Work to be completed: Show every line below where "assert" can be found.
■ ■ ■ ■ ■
(** X11: for an ordered band (minimumDistance <= maximumDistance) and anchors
    that do not coincide, the error stored is the distance from
    currentDistance to the band: max(0, currentDistance - maximumDistance,
    minimumDistance - currentDistance); with equal bounds it is
    |currentDistance - maximumDistance|, the error of a rod of fixed length. *)
Theorem error_is_distance_to_band (T : Toolbox R) (w : World R) :
  minimumDistance (this w) <= maximumDistance (this w) ->
  currentDistance w > Epsilon ->
  error (this (UpdateJacobiansAndVelocityBias w)) =
    Rmax 0 (Rmax (currentDistance w - maximumDistance (this w))
                 (minimumDistance (this w) - currentDistance w)) /\
  (minimumDistance (this w) = maximumDistance (this w) ->
   error (this (UpdateJacobiansAndVelocityBias w)) =
     Rabs (currentDistance w - maximumDistance (this w))).
Proof.
  intros Hord He. rewrite Update_error.
  destruct (@policy_error_cases T w)
    as [(He' & _) | [(_ & Hmax & _ & Herr) |
        [(_ & Hmax & Hmin & _ & Herr) | (_ & Hband & _ & Herr)]]];
    [lra | | |]; rewrite Herr.
  - split.
    + rewrite (Rmax_left (_ - _) (_ - _)) by lra. rewrite Rmax_right; lra.
    + intros _. rewrite Rabs_right; lra.
  - split.
    + rewrite (Rmax_right (_ - _) (_ - _)) by lra. rewrite Rmax_right; lra.
    + intros E. rewrite Rabs_left; lra.
  - split.
    + rewrite Rmax_left; [reflexivity |].
      apply Rmax_lub; lra.
    + intros E. replace (currentDistance w - maximumDistance (this w)) with 0 by lra.
      rewrite Rabs_R0. reflexivity.
Qed.

(** X12: a band given upside down (minimumDistance > maximumDistance, which
    no setter refuses) is never satisfied: every recomputation with anchors
    that do not coincide takes a violation branch, the upper one first, and
    stores a positive error. *)
Theorem inverted_band_always_violated (T : Toolbox R) (w : World R) :
  minimumDistance (this w) > maximumDistance (this w) ->
  currentDistance w > Epsilon ->
  (branchTaken w = ExceedsMaximum \/ branchTaken w = ExceedsMinimum) /\
  (currentDistance w > maximumDistance (this w) -> branchTaken w = ExceedsMaximum) /\
  error (this (UpdateJacobiansAndVelocityBias w)) > 0.
Proof.
  intros Hinv He. rewrite Update_error.
  destruct (@policy_error_cases T w)
    as [(He' & _) | [(_ & Hmax & Hb & Herr) |
        [(_ & Hmax & Hmin & Hb & Herr) | (_ & Hband & _)]]];
    [lra | | | lra]; rewrite Herr, Hb.
  - split; [left; reflexivity |]. split; [reflexivity | lra].
  - split; [right; reflexivity |]. split; [lra | lra].
Qed.

(** X13: a limit with minimumDistance 0 has no lower violation: whatever the
    pose, a recomputation never takes the branch that exceeds the minimum
    (the length of the separation is not negative). *)
Theorem no_lower_violation_at_zero (T : Toolbox R) (w : World R) :
  minimumDistance (this w) = 0 ->
  branchTaken w <> ExceedsMinimum.
Proof.
  intros Hmn.
  assert (Hcd : 0 <= currentDistance w) by apply Length_nonneg.
  destruct (@policy_error_cases T w)
    as [(_ & Hb & _) | [(_ & _ & Hb & _) |
        [(_ & _ & Hmin & _) | (_ & _ & Hb & _)]]].
  - rewrite Hb. discriminate.
  - rewrite Hb. discriminate.
  - lra.
  - destruct Hb as [-> | ->]; discriminate.
Qed.

Lemma Negate_involutive (v : Vector3.t R) : Vector3.Negate (Vector3.Negate v) = v.
Proof. destruct v. unfold Vector3.Negate. cbn. f_equal; ring. Qed.

Lemma swapConnections_separation (w : World R) :
  separation (swapConnections w) = Vector3.Negate (separation w).
Proof.
  unfold separation, anchorA, anchorB, offsetA, offsetB, boneA, boneB, swapConnections.
  cbn [bones this connectionA connectionB LocalAnchorA LocalAnchorB].
  destruct (Position (bones w (connectionA (this w)))) as [ax ay az].
  destruct (Position (bones w (connectionB (this w)))) as [bx by' bz].
  destruct (Quaternion.Transform (LocalAnchorA (this w)) _) as [ox oy oz].
  destruct (Quaternion.Transform (LocalAnchorB (this w)) _) as [px py pz].
  unfold Vector3.Subtract, Vector3.Add, Vector3.Negate. cbn. f_equal; ring.
Qed.

Lemma swapConnections_currentDistance (w : World R) :
  currentDistance (swapConnections w) = currentDistance w.
Proof.
  unfold currentDistance. rewrite swapConnections_separation. apply Length_Negate.
Qed.

Lemma swapConnections_unitSeparation (w : World R) :
  unitSeparation (swapConnections w) = Vector3.Negate (unitSeparation w).
Proof.
  unfold unitSeparation.
  rewrite swapConnections_separation, swapConnections_currentDistance.
  destruct (separation w) as [x y z]. unfold Vector3.Negate.
  cbn [Vector3.X Vector3.Y Vector3.Z fdiv fneg Scalar_R].
  unfold Rdiv. f_equal; ring.
Qed.

(** The if-chain after the exchange: the same branch, error and bias, and the
    opposite direction. *)
Lemma swapConnections_policy (T : Toolbox R) (w : World R) :
  p_error (policy (swapConnections w)) = p_error (policy w) /\
  p_velocityBias (policy (swapConnections w)) = p_velocityBias (policy w) /\
  p_linearA (policy (swapConnections w)) = Vector3.Negate (p_linearA (policy w)) /\
  taken (p_trace (policy (swapConnections w))) = taken (p_trace (policy w)).
Proof.
  pose proof (swapConnections_currentDistance w) as Hcd.
  pose proof (swapConnections_unitSeparation w) as Hu.
  destruct (fgtb (currentDistance w) Epsilon) eqn:He.
  2:{ rewrite (policy_Degenerate w He).
      rewrite (policy_Degenerate (swapConnections w)) by (rewrite Hcd; exact He).
      cbn [p_error p_velocityBias p_linearA p_trace taken].
      rewrite Negate_zero. repeat (split; [reflexivity |]). reflexivity. }
  destruct (fgtb (currentDistance w) (maximumDistance (this w))) eqn:Hmax.
  { rewrite (policy_ExceedsMaximum w He Hmax).
    rewrite (policy_ExceedsMaximum (swapConnections w))
      by (rewrite Hcd; assumption).
    cbn [p_error p_velocityBias p_linearA p_trace taken].
    rewrite Hcd, Hu. repeat (split; [reflexivity |]). reflexivity. }
  destruct (fltb (currentDistance w) (minimumDistance (this w))) eqn:Hmin.
  { rewrite (policy_ExceedsMinimum w He Hmax Hmin).
    rewrite (policy_ExceedsMinimum (swapConnections w))
      by (rewrite Hcd; assumption).
    cbn [p_error p_velocityBias p_linearA p_trace taken].
    rewrite Hcd, Hu. repeat (split; [reflexivity |]). reflexivity. }
  destruct (fgtb (fsub (currentDistance w) (minimumDistance (this w)))
                 (fmul (fsub (maximumDistance (this w)) (minimumDistance (this w)))
                       fhalf)) eqn:Hmid.
  - rewrite (policy_CloserToMaximum w He Hmax Hmin Hmid).
    rewrite (policy_CloserToMaximum (swapConnections w))
      by (rewrite Hcd; assumption).
    cbn [p_error p_velocityBias p_linearA p_trace taken].
    rewrite Hcd, Hu. repeat (split; [reflexivity |]). reflexivity.
  - rewrite (policy_CloserToMinimum w He Hmax Hmin Hmid).
    rewrite (policy_CloserToMinimum (swapConnections w))
      by (rewrite Hcd; assumption).
    cbn [p_error p_velocityBias p_linearA p_trace taken].
    rewrite Hcd, Hu. repeat (split; [reflexivity |]). reflexivity.
Qed.

(** X18: the limit is symmetric in its two connections.  Exchanging bone A
    with bone B (and their local anchors) leaves the distance, the branch
    taken, the error and the bias of a recomputation as they were and
    exchanges the Jacobians: what was stored for A is stored for B and
    conversely, linear and angular. *)
Theorem connections_are_symmetric (T : Toolbox R) (w : World R) :
  currentDistance (swapConnections w) = currentDistance w /\
  branchTaken (swapConnections w) = branchTaken w /\
  error (this (UpdateJacobiansAndVelocityBias (swapConnections w))) =
    error (this (UpdateJacobiansAndVelocityBias w)) /\
  velocityBias (this (UpdateJacobiansAndVelocityBias (swapConnections w))) =
    velocityBias (this (UpdateJacobiansAndVelocityBias w)) /\
  linearJacobianA (this (UpdateJacobiansAndVelocityBias (swapConnections w))) =
    linearJacobianB (this (UpdateJacobiansAndVelocityBias w)) /\
  linearJacobianB (this (UpdateJacobiansAndVelocityBias (swapConnections w))) =
    linearJacobianA (this (UpdateJacobiansAndVelocityBias w)) /\
  angularJacobianA (this (UpdateJacobiansAndVelocityBias (swapConnections w))) =
    angularJacobianB (this (UpdateJacobiansAndVelocityBias w)) /\
  angularJacobianB (this (UpdateJacobiansAndVelocityBias (swapConnections w))) =
    angularJacobianA (this (UpdateJacobiansAndVelocityBias w)).
Proof.
  destruct (@swapConnections_policy T w) as (Herr & Hvb & Hl & Hb).
  split; [apply swapConnections_currentDistance |].
  split; [unfold branchTaken; rewrite !Update_trace; exact Hb |].
  split; [rewrite !Update_error; exact Herr |].
  split; [rewrite !Update_velocityBias; exact Hvb |].
  unfold UpdateJacobiansAndVelocityBias, UpdateJacobiansAndVelocityBias_traced.
  cbn [fst this with_this linearJacobianA linearJacobianB angularJacobianA
       angularJacobianB].
  change (offsetA (swapConnections w)) with (offsetB w).
  change (offsetB (swapConnections w)) with (offsetA w).
  rewrite Hl.
  generalize (p_linearA (policy w)). intros l.
  split; [reflexivity |].
  split.
  { destruct l as [x y z]. unfold Matrix3X3.ofRow, Vector3.Negate.
    cbn [Vector3.X Vector3.Y Vector3.Z fneg Scalar_R]. f_equal; ring. }
  split.
  { rewrite <- (Cross_swap l (offsetB w)). reflexivity. }
  rewrite (Cross_swap (Vector3.Negate l) (offsetA w)), Negate_involutive. reflexivity.
Qed.




End MoreExact.

(** ** Further properties in binary32 *)

Section MoreBinary32.
Import Binary32.

(** A comparison with NaN is false, on either side. *)
Lemma SFltb_nan (x : float) : SFltb x S754_nan = false /\ SFltb S754_nan x = false.
Proof. destruct x; split; reflexivity. Qed.

(** Two floats that are numbers are comparable: not below is at or above. *)
Lemma SFcompare_numbers (x y : float) :
  x <> S754_nan -> y <> S754_nan -> exists c, SFcompare x y = Some c.
Proof.
  intros Hx Hy.
  destruct x as [sx | sx | | sx mx ex], y as [sy | sy | | sy my ey];
    try contradiction; cbn [SFcompare]; eexists; reflexivity.
Qed.

Lemma SFltb_false_SFleb (x y : float) :
  x <> S754_nan -> y <> S754_nan ->
  (SFltb x y = false <-> SFleb y x = true).
Proof.
  intros Hx Hy. unfold SFltb, SFleb. rewrite (SFcompare_antisym x y).
  destruct (SFcompare_numbers Hx Hy) as [c Hc]. rewrite Hc.
  destruct c; cbn; split; congruence.
Qed.

(** X14: HasError() in binary32 answers true exactly when error is not a
    number or |error| is at least 0.0001f: a NaN left in error is reported
    as an error, never hidden. *)
Theorem HasError_binary32 (w : World float) :
  HasError w = true <->
  error (this w) = S754_nan \/ SFleb ftolerance (SFabs (error (this w))) = true.
Proof.
  unfold HasError. cbn [fltb fabs Scalar_binary32].
  destruct (error (this w)) as [s | s | | s m e] eqn:Herr.
  - split; [intros E; vm_compute in E; discriminate E |].
    intros [E | E]; [discriminate E | vm_compute in E; discriminate E].
  - split; [intros _; right; reflexivity | intros _; reflexivity].
  - split; [intros _; left; reflexivity | intros _; reflexivity].
  - assert (Hc : SFltb (SFabs (S754_finite s m e)) ftolerance = false <->
                 SFleb ftolerance (SFabs (S754_finite s m e)) = true).
    { apply SFltb_false_SFleb; discriminate. }
    cbn [ftolerance Scalar_binary32] in *.
    destruct (SFltb (SFabs (S754_finite s m e)) (S754_finite false 13743895 (-37)))
      eqn:E; cbn [negb].
    + split; [discriminate |].
      intros [E' | E']; [discriminate E' |].
      apply Hc in E'. discriminate E'.
    + split; [intros _; right; apply Hc; reflexivity | reflexivity].
Qed.

(** X15: a distance that is not a number is treated as coincident anchors.
    When currentDistance is NaN (a NaN in a bone position or in an anchor),
    the test currentDistance > Epsilon is false: the recomputation takes the
    degenerate branch, divides nothing, stores error 0, and HasError()
    answers false.  A bound that is NaN is never reported as violated. *)
Theorem NaN_is_never_a_violation (T : Toolbox float) (w : World float) :
  (currentDistance w = S754_nan ->
   branchTaken w = Degenerate /\
   divisionsExecuted w = [] /\
   error (this (UpdateJacobiansAndVelocityBias w)) = fzero /\
   HasError (UpdateJacobiansAndVelocityBias w) = false) /\
  (maximumDistance (this w) = S754_nan -> branchTaken w <> ExceedsMaximum) /\
  (minimumDistance (this w) = S754_nan -> branchTaken w <> ExceedsMinimum).
Proof.
  split; [| split].
  - intros Hnan.
    assert (He : fgtb (currentDistance w) Epsilon = false).
    { unfold fgtb. rewrite Hnan. apply (SFltb_nan Epsilon). }
    destruct (degenerate_generic w He) as (Hd & Hb & Herr & _).
    split; [exact Hb |]. split; [exact Hd |]. split; [exact Herr |].
    unfold HasError. rewrite Herr. reflexivity.
  - intros Hnan Hb. apply (proj1 (violation_branch_tests w)) in Hb.
    unfold fgtb in Hb. rewrite Hnan in Hb.
    rewrite (proj2 (SFltb_nan (currentDistance w))) in Hb. discriminate.
  - intros Hnan Hb. apply (proj2 (violation_branch_tests w)) in Hb.
    rewrite Hnan in Hb.
    rewrite (proj1 (SFltb_nan (currentDistance w))) in Hb. discriminate.
Qed.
■ ■ ■ ■ ■
Reply:
  assert (Hcd : 0 <= currentDistance w) by apply Length_nonneg.
  - assert (Hc : SFltb (SFabs (S754_finite s m e)) ftolerance = false <->
    assert (He : fgtb (currentDistance w) Epsilon = false).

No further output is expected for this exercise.